The University of Rhode Island will celebrate Black History Month this February with a series of events to celebrate black poetry, art, film and culture.

The Multicultural Student Services Center kicked off the month on Feb. 5 with the annual luncheon for Martin Luther King Jr. Unity Week. The luncheon featured keynote speaker Omekongo Dibinga, a poet, talk show host, rapper and diversity educator. He spoke about nonviolence and peaceful movements, which Martin Luther King Jr. preached about during his life and resonates far beyond his death.

The theme of the week is to remember, celebrate and act. Director of the Multicultural Student Services Center, George Gallien, said of Dibinga, “We felt that he could best connect with our students and deliver the message.”

To end MLK Jr. Unity Week, there will be a showing of the Academy Award nominated film “Selma” in the Hardge Forum at 7 p.m. on Friday, Feb. 8. The historical drama is based on the 1965 marches from Selma to Montgomery, which were led by King and other civil rights leaders of the time.

The Multicultural Center will also hold a Black Open Mic Night on Feb. 15 from 7-9 p.m. and a Soul Food Night on Feb. 22 from 4:30-7:30 p.m. Both events will be held in the Hardge Forum.

In collaboration with URI’s Race, Violence and Democracy Colloquium, the Department of Africana Studies is presenting a lecture by Olympic athlete, scholar, activist and author John Carlos on Feb. 13 at 6 p.m. in the Thomas M. Ryan Family Auditorium, which is located in the Center for Biological and Life Sciences. The lecture is titled “Cultural and Symbolic Protests in the Context of International Human Rights.”

Carlos gained international attention over 50 years ago at the 1968 Olympics in Mexico City, when he and fellow United States Olympian Tommie Smith won bronze and gold medals respectively in the 200-meter sprint and stood on the podium raising their black-gloved fists with their heads down while the anthem played. The athletes were protesting the unfair treatment of black people in their country. This iconic moment was captured and became one of the most recognizable sports images of the 20th century.
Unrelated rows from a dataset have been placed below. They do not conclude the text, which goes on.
(** C8 as amended: on the two-day project without nodes the step is the
    smaller of the two; on the one without subcatchments it is the one
    asked of the routing engine. *)
Lemma C8_witness :
  let s := Reference.started (Reference.two_days 1 0) in
  let r := Reference.started (Reference.two_days 0 1) in
  DoRouting s = false /\
  candidate_routingStep Reference.routing_getRoutingStep (count_step s)
    = inject_Z (MIN (WetStep (proj (G s))) (ReportStep (proj (G s)))) /\
  DoRouting r = true /\ DoRunoff r = false /\
  candidate_routingStep Reference.routing_getRoutingStep (count_step r)
    = Reference.routing_getRoutingStep (RouteModel (proj (G r)))
        (RouteStep (proj (G r))) (G (count_step r)).
Proof.
  intros s r. split; [reflexivity|].
  split.
  { exact (proj1 (proj1 (C8_step_without_routing unit Reference.extern
                           Reference.routing_getRoutingStep
                           Reference.datetime_addSeconds 0 0 s)
                    eq_refl)). }
  split; [reflexivity|]. split; [reflexivity|].
  exact (proj1 (proj2 (C8_step_without_routing unit Reference.extern
                         Reference.routing_getRoutingStep
                         Reference.datetime_addSeconds 0 0 r)
                  eq_refl)).
Defined.
Lemma Contains_none (a : ascii) (p s : string) :
  avoids a s = true -> GoStrings.Contains s (String a p) = false.
Proof.
  induction s as [|c s IH]; intros Hs; [reflexivity |].
  apply avoids_cons in Hs as [Hc Hs]. cbn [GoStrings.Contains].
  rewrite HasPrefix_first_ne by exact Hc. rewrite IH by exact Hs. reflexivity.
Qed.

Lemma Contains_app (x sub y : string) :
  GoStrings.Contains (x +:+ sub +:+ y) sub = true.
Proof.
  induction x as [|c x IH].
  - rewrite sapp_nil_l. destruct (sub +:+ y) eqn:E;
      cbn [GoStrings.Contains]; rewrite <- E, HasPrefix_app; reflexivity.
  - rewrite sapp_cons. cbn [GoStrings.Contains]. rewrite IH. apply orb_true_r.
Qed.

Lemma replaceAux_none (a : ascii) (p new s : string) :
  avoids a s = true -> GoStrings.replaceAux 0 (String a p) new s = s.
Proof.
  induction s as [|c s IH]; intros Hs; [reflexivity |].
  apply avoids_cons in Hs as [Hc Hs]. cbn [GoStrings.replaceAux].
  rewrite HasPrefix_first_ne by exact Hc. rewrite IH by exact Hs. reflexivity.
Qed.

Lemma replaceAux_app_avoid (a : ascii) (p new x y : string) :
  avoids a x = true ->
  GoStrings.replaceAux 0 (String a p) new (x +:+ y)
  = x +:+ GoStrings.replaceAux 0 (String a p) new y.
Proof.
  induction x as [|c x IH]; intros Hx; [reflexivity |].
  apply avoids_cons in Hx as [Hc Hx]. rewrite !sapp_cons.
  cbn [GoStrings.replaceAux]. rewrite HasPrefix_first_ne by exact Hc.
  rewrite IH by exact Hx. reflexivity.
Qed.

Lemma ReplaceAll_none (a : ascii) (p new s : string) :
  avoids a s = true -> GoStrings.ReplaceAll s (String a p) new = s.
Proof. apply replaceAux_none. Qed.

(** Replacing a one-byte [old]: the byte is gone from the result unless
    [new] brings it back; bytes that the string and [new] avoid stay
    avoided. *)
Lemma replaceAux_byte_avoids (a b : ascii) (new s : string) :
  avoids b new = true -> (a = b \/ avoids b s = true) ->
  avoids b (GoStrings.replaceAux 0 (str1 a) new s) = true.
Proof.
  intros Hnew. induction s as [|c s IH]; intros Hs; [reflexivity |].
  cbn [GoStrings.replaceAux]. unfold str1, GoStrings.HasPrefix. simpl String.prefix.
  destruct (ascii_dec a c) as [<-|Hne].
  - assert (Hp : String.prefix EmptyString s = true) by (destruct s; reflexivity).
    rewrite Hp. cbn [String.length Nat.sub]. rewrite avoids_app, Hnew.
    apply IH. destruct Hs as [Hs|Hs]; [left; exact Hs |].
    right. apply avoids_cons in Hs. tauto.
  - unfold avoids. cbn [allBytes]. fold (avoids b (GoStrings.replaceAux 0 (String a EmptyString) new s)).
    apply andb_true_iff. split.
    + apply negb_true_iff, Ascii.eqb_neq.
      destruct Hs as [<-|Hs]; [congruence | apply avoids_cons in Hs; tauto].
    + apply IH. destruct Hs as [Hs|Hs]; [left; exact Hs |].
      right. apply avoids_cons in Hs. tauto.
Qed.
Professor Robert Dilworth of the Africana Studies Department felt that Carlos would be an appropriate speaker with a topical lecture seeing as how even 50 years later athlete protests of racial inequality continue to make headlines with Colin Kaepernick and the controversial “take a knee” movement across sports.

“You see a real direct link to that and to what’s going on right now,” Dilworth said.

The University itself has a history with racial tensions and protest, most notably in 1992 when 200 students led by a newly-formed Black Student Leadership Group took over Taft Hall. The students had a list of demands that discussed their concerns with campus racism as students of color.

Dean Earl Smith III, assistant dean for Student Affairs, College of Arts and Sciences, said that at the time of the protest “Due to the climate, [they] weren’t really presented with any other reasonable option actually to be heard.”

While there have been changes, partially because of conversations facilitated by the University, particularly within Africana Studies and through the Multicultural Student Services Center, some believe there is still more room for change and growth.

“No matter how much improvement the University itself has made, with the national climate the way it is, the responsibility is even greater to have these discussions at all levels,” Smith said.

Having attended URI himself, Smith is very aware of the changes that have been made since his freshman year and the changes that still need to occur.

Dilworth expressed similar sentiments to Smith, saying that it almost needs to be a daily conversation in order to make the campus a welcome, inclusive and diverse environment for all.